Abstract:
A self-locating star wheel system for spacing bottles on a conveyor in a packaging machine comprising a pair of star wheels with a hub and cam disposed between them and mounted on an arm which moves them into the stream of bottles until the cam engages a pair of rollers mounted at the ends of a U-shaped pivoting bracket attached to the machine frame to control the lateral position of the star wheels with respect to the stream of bottles. The cam diameter is specific for a given size star wheel so that the proper positioning of the star wheel is achieved by the geometric relationship between the star wheel and the cam. The mechanism also functions as a safety feature by sending a stop signal to the machine when something, such as a down bottle, causes the star wheels move away from the rollers. The U-shaped pivoting bracket is spring loaded so that as the cam moves away from the rollers, the bracket pivots causing a metal block attached to the bracket to swing into position to activate a proximity sensor which sends the stop signal.

Description:
CROSS-REFERENCE TO RELATED APPLICATIONS 
     This application claims the benefit, under 35 U.S.C. 119(e), of provisional application Ser.
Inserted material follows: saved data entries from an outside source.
Definition starting (draws : list bytes) : list Process := map (fun fresh => mkProcess fresh Finding) draws.
(** What a process knows about the item. *)
Definition knows (c : C) (p : Process) : Prop :=
  match pr_phase p with
  | Finished (Ok k) => key_at b service account c = Some k
  | Refinding => key_at b service account c <> None
  | Finished Panic => False
  | _ => True
  end.
(** The item, once there, is what it was, or a draw. *)
Record race_inv (draws : list bytes) (c0 : C) (st : list Process * C) : Prop := {
  ri_draws : map pr_fresh st.1 = draws;
  ri_knows : Forall (knows st.2) st.1;
  ri_item : key_at b service account st.2 = key_at b service account c0 \/
    key_at b service account c0 = None /\ exists k, key_at b service account st.2 = Some k /\ k ∈ draws
}.
Lemma key_step_spec p c phase c' : key_step b service account (pr_fresh p) (pr_phase p) c = (phase, c') -> knows c p ->
  knows c' (mkProcess (pr_fresh p) phase) /\
  (key_at b service account c' = key_at b service account c \/
   key_at b service account c = None /\ key_at b service account c' = Some (pr_fresh p)).
Proof.
  destruct p as [fresh [| | |r]]; cbn [pr_fresh pr_phase key_step knows]; intros H Hk.
  - injection H as <- <-. split; [|by left]. unfold knows; cbn [pr_phase].
    destruct (find b service account c) as [[k|]|e|] eqn:Hf; try done; [by apply find_some in Hf as [? _]|by apply find_total in Hf].
  - destruct (add b service account fresh c) as [[[]|e|] c1] eqn:Ha; injection H as <- <-.
    + apply add_adds in Ha as [H1 H2]. split; [exact H2|by right].
    + pose proof (add_fails _ _ _ _ _ _ _ Ha) as Hs. split; [|by left]. unfold knows; cbn [pr_phase].
      destruct e as [|status| |]; try done. destruct (Z.eqb_spec status DUPLICATE_ITEM) as [->|]; [|done].
      rewrite Hs. by eapply add_duplicate.
    + exfalso. apply (add_total b service account fresh c). by rewrite Ha.
  - injection H as <- <-. split; [|by left]. unfold knows; cbn [pr_phase].
    destruct (find b service account c) as [[k|]|e|] eqn:Hf; try done; [by apply find_some in Hf as [? _]|by apply find_total in Hf].
  - injection H as <- <-. by split; [|left].
Qed.
Lemma knows_mono c c' p : (key_at b service account c' = key_at b service account c \/ key_at b service account c = None) ->
  knows c p -> knows c' p.
Proof.
  unfold knows. intros [->|Hn]; [done|]. rewrite Hn. destruct (pr_phase p) as [| | |[k|e|]]; done.
Qed.
Lemma moves_inv draws c0 st st' : race_inv draws c0 st -> moves st st' -> race_inv draws c0 st'.
Proof.
  intros [H1 H2 H3] Hm. destruct Hm as [i p phase ps c c' Hi Hs|ps c c' Heq]; cbn [fst snd] in *.
  - rewrite Forall_lookup in H2. destruct (key_step_spec p c phase c' Hs (H2 i p Hi)) as [Hk Hitem].
    split; cbn [fst snd].
    + rewrite <- H1. etrans; [apply list_fmap_insert|]. apply list_insert_id. by erewrite list_lookup_fmap, Hi.
    + apply Forall_insert; [|exact Hk]. apply Forall_lookup. intros j q Hq. apply (knows_mono c); [tauto|by apply (H2 j)].
    + destruct Hitem as [->|[Hn ->]]; [exact H3|]. right. split; [destruct H3 as [<-|[? _]]; done|].
      exists (pr_fresh p). split; [done|]. rewrite <- H1. apply list_elem_of_fmap. exists p. split; [done|]. by eapply list_elem_of_lookup_2.
  - split; cbn [fst snd]; [exact H1| |by rewrite Heq].
    eapply Forall_impl; [exact H2|]. intros p. apply knows_mono. by left.
Qed.
Lemma race_invariant draws c0 st : rtc moves (starting draws, c0) st -> race_inv draws c0 st.
Proof.
  assert (H0 : race_inv draws c0 (starting draws, c0)).
  { split; [|by apply Forall_fmap, Forall_true|by left]. cbn [fst]. unfold starting. rewrite map_map. by apply map_id. }
  intros H. remember (starting draws, c0) as st0 eqn:He. clear He.
  induction H as [st|st st1 st2 Hm _ IH]; [exact H0|]. apply IH. by eapply moves_inv.
Qed.
End Race.

Section WrappingKey.
Context {B C : Type} {BC : Backend B C} {BL : BackendLaws B C}.
Definition label_ok (label : bytes) : Prop := 1 <= len label <= MAX_LABEL_BYTES.
Lemma check_label_iff label : check_label label = Ok tt <-> label_ok label.
Proof.
  unfold check_label, label_ok. pose proof (len_nonneg label). destruct (Z.eqb_spec (len label) 0); cbn [orb]; [split; [done|lia]|].
  destruct (Z.ltb_spec MAX_LABEL_BYTES (len label)); split; first [done | lia].
Qed.
Lemma labels_checked s a : (let* _ := check_label s in check_label a) = Ok tt <-> label_ok s /\ label_ok a.
Proof.
  rewrite <- !check_label_iff. split.
  - intros H. minv H. by destruct a0.
  - by intros [-> ->].
Qed.
Lemma labels_refused s a : ~ (label_ok s /\ label_ok a) -> (let* _ := check_label s in check_label a) = Err InvalidLabel.
Proof.
  rewrite <- labels_checked. unfold check_label.
  destruct ((len s =? 0) || _); cbn [rbind]; [done|]. destruct ((len a =? 0) || _); done.
Qed.

(** What a finished process holds is the item. *)
Lemma keys_are_the_item b s a draws c0 ps c p k : rtc (moves b s a) (starting draws, c0) (ps, c) ->
  p ∈ ps -> pr_phase p = Finished (Ok k) -> key_at b s a c = Some k.
Proof.
  intros Hr Hp Hph. apply race_invariant in Hr as [_ Hk _]. cbn [fst snd] in Hk. rewrite Forall_forall in Hk.
  specialize (Hk p Hp). unfold knows in Hk. by rewrite Hph in Hk.
Qed.
(** C23: Concurrent first uses agree: from any keychain, in every interleaving
    of the backend calls of any number of processes that want the key of one
    item, whatever else the platform does in between, all processes that get a
    key get the same one, it is what the item holds, it is the key that was
    there before if there was one and otherwise a key one of them drew, and
    none of them panics. *)
Theorem wrapping_keys_agree b service account draws c0 ps c :
  rtc (moves b service account) (starting draws, c0) (ps, c) ->
  (forall p q k k', p ∈ ps -> q ∈ ps -> pr_phase p = Finished (Ok k) -> pr_phase q = Finished (Ok k') -> k = k') /\
  (forall p k, p ∈ ps -> pr_phase p = Finished (Ok k) ->
     key_at b service account c = Some k /\
     match key_at b service account c0 with Some k0 => k = k0 | None => k ∈ draws end) /\
  (forall p, p ∈ ps -> pr_phase p <> Finished Panic).
Proof.
  intros Hr. pose proof (race_invariant b service account draws c0 _ Hr) as [_ Hkn Hit]. cbn [fst snd] in *.
  pose proof (fun p k => keys_are_the_item b service account draws c0 ps c p k Hr) as Hk. split; [|split].
  - intros p q k k' Hp Hq Hpp Hqq. pose proof (Hk p k Hp Hpp). pose proof (Hk q k' Hq Hqq). congruence.
  - intros p k Hp Hph. pose proof (Hk p k Hp Hph) as Hc. split; [exact Hc|]. destruct Hit as [Hi|(Hn & k' & Hk' & Hin)].
    + by rewrite <- Hi, Hc.
    + rewrite Hn. congruence.
  - intros p Hp Hph. rewrite Forall_forall in Hkn. specialize (Hkn p Hp). unfold knows in Hkn. by rewrite Hph in Hkn.
Qed.
Definition fresh_chain : Chain := mkChain [] [] [].
Definition nothing_live : Cf Chain := mkCf ∅ 0 fresh_chain.
Lemma nothing_live_wf : cf_wf nothing_live.
Proof. intros r _. apply lookup_empty. Qed.
Definition k1 : bytes := replicate 32 1.
Definition calls : list BackendCall :=
  [FindItem DEFAULT_SERVICE DEFAULT_ACCOUNT; AddItem DEFAULT_SERVICE DEFAULT_ACCOUNT k1; AddItem DEFAULT_SERVICE DEFAULT_ACCOUNT k1;
   FindItem DEFAULT_SERVICE DEFAULT_ACCOUNT; DeleteItem DEFAULT_SERVICE DEFAULT_ACCOUNT; DeleteItem DEFAULT_SERVICE DEFAULT_ACCOUNT].
Definition answers : list BackendAnswer :=
  [Found (Ok None); Added (Ok tt); Added (Err (Platform DUPLICATE_ITEM)); Found (Ok (Some k1)); Deleted (Ok true); Deleted (Ok false)].
Lemma life_runs : backend_life (lit "/tmp/k") (lit "pw") TemporaryKeychain calls nothing_live = (Ok answers, mkCf ∅ (next_ref (backend_life (lit "/tmp/k") (lit "pw") TemporaryKeychain calls nothing_live).2) fresh_chain).
Proof. vm_compute. reflexivity. Qed.
Lemma backend_life_refines_witness : exists s', backend_life (lit "/tmp/k") (lit "pw") TemporaryKeychain calls nothing_live = (Ok answers, s') /\
  live s' = ∅ /\ life_viewed (lit "/tmp/k") (lit "pw") TemporaryKeychain calls fresh_chain (Ok answers) (platform s').
Proof.
  pose proof (backend_life_refines (lit "/tmp/k") (lit "pw") TemporaryKeychain calls nothing_live nothing_live_wf) as H.
  rewrite life_runs in H. destruct H as (_ & Hl & _ & Hv). eexists. split; [exact life_runs|]. by split.
Defined.
Definition secret : bytes := lit "vault key".
Lemma root_runs : (root_life DEFAULT_SERVICE DEFAULT_ACCOUNT [] secret nothing_live).1 = Ok secret.
Proof. vm_compute. reflexivity. Qed.
Lemma hardware_root_life_witness : (root_life DEFAULT_SERVICE DEFAULT_ACCOUNT [] secret nothing_live).1 = Ok secret /\
  live (root_life DEFAULT_SERVICE DEFAULT_ACCOUNT [] secret nothing_live).2 = ∅.
Proof.
  split; [exact root_runs|]. pose proof (hardware_root_life DEFAULT_SERVICE DEFAULT_ACCOUNT [] secret nothing_live nothing_live_wf) as H.
  destruct (root_life DEFAULT_SERVICE DEFAULT_ACCOUNT [] secret nothing_live) as [r s']. by destruct H as (_ & H & _).
Defined.
Definition two_roots : Cf Chain := mkCf ∅ 0 (mkChain [] [(hardware_tag (lit "svc") (lit "a"), 0); (hardware_tag (lit "svc") (lit "b"), 1)] []).
Lemma two_roots_wf : cf_wf two_roots.
Proof. intros r _. apply lookup_empty. Qed.
Lemma forgetting_spares_others_witness :
  sec_copy_matching (root_query (hardware_tag (lit "svc") (lit "b"))) (platform (forget_root (lit "svc") (lit "a") two_roots).2) =
  sec_copy_matching (root_query (hardware_tag (lit "svc") (lit "b"))) (platform two_roots).
Proof.
  pose proof (forgetting_spares_others (lit "svc") (lit "a") (lit "svc") (lit "b") two_roots two_roots_wf) as H.
  destruct (forget_root (lit "svc") (lit "a") two_roots) as [r s']. apply H; [apply (bool_decide_unpack _); by vm_compute..|vm_compute; congruence].
Defined.
(** Two accounts that both pass the label check and share a tag: the second
    opens the root of the first, and forgetting it leaves the first without. *)
Definition one_root : Cf Chain := (open_root (lit "a/b") (lit "c") nothing_live).2.
Example shared_root :
  Forall (fun l => check_label l = Ok tt) [lit "a/b"; lit "c"; lit "a"; lit "b/c"] /\
  roots (platform (open_root (lit "a") (lit "b/c") one_root).2) = roots (platform one_root) /\
  (forget_root (lit "a") (lit "b/c") one_root).1 = Ok true /\
  roots (platform (forget_root (lit "a") (lit "b/c") one_root).2) = [].
Proof. split; [repeat constructor|]. vm_compute. split; [reflexivity|]. split; reflexivity. Qed.
End KeychainWitness.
No. 60/018,885, filed May 31, 1996. 
     STATEMENT REGARDING FEDERALLY SPONSORED RESEARCH OR DEVELOPMENT 
     Not applicable. 
     REFERENCE TO A MICROFICHE APPENDIX 
     Not Applicable. 
     BACKGROUND OF THE INVENTION 
     1. Field of the Invention. 
     The present invention relates, generally, to packaging machines. More particularly, the invention relates to an article positioning star wheel for packaging machines. 
     2. Background Information. 
     In a typical packaging machine for placing groups of articles, such as bottles or cans, within individual cartons, the cartons are in a collapsed form, called a blank, at one end of the packaging machine. Articles to be packaged are fed in mass by a conveyor into tracks at the in-feed end of the machine. The machine opens a carton blank, groups and positions articles to be placed in the carton, brings the group of articles and carton together, then closes and seals the carton, and dispenses it out the other end of the machine. At the in-feed end, articles in the tracks are touching each other, and often pressed tightly together from the pressure exerted by the in-feed conveyor. The articles need to be properly spaced for subsequent packaging. 
     On packaging machines which process bottles, one device which relieves in-feed line pressure and properly positions or spaces bottles is called a star wheel. A star wheel has a general configuration much like a sprocket for a chain. Just as the outside of a sprocket has circular pockets which receive the pins of a chain as the chain passes over it, the outside of a star wheel has uniformly spaced equal-size circular pockets which receive bottles as the stream of bottles passes over it. Often a pair of star wheels are used, one wheel near the top of the bottles and one near the bottom. The two star wheels are axially aligned on and fixedly attached to a hub so that the hub and two star wheels function as a unit. As with a sprocket, a star wheel has teeth between the pockets. As the star wheels rotate, the teeth of the star wheels separate the bottles coming to them causing each bottle to be temporarily captured in a pocket, and subsequently discharged onto the conveyor. This relieves the upstream line pressure created on the bottles by the in-feed conveyor. The speed of rotation of the star wheels with respect to the conveyor speed dictates spacing of the bottles leaving the star wheels. Each lane of a bottle packaging machine has its own star wheel or pair of star wheels. 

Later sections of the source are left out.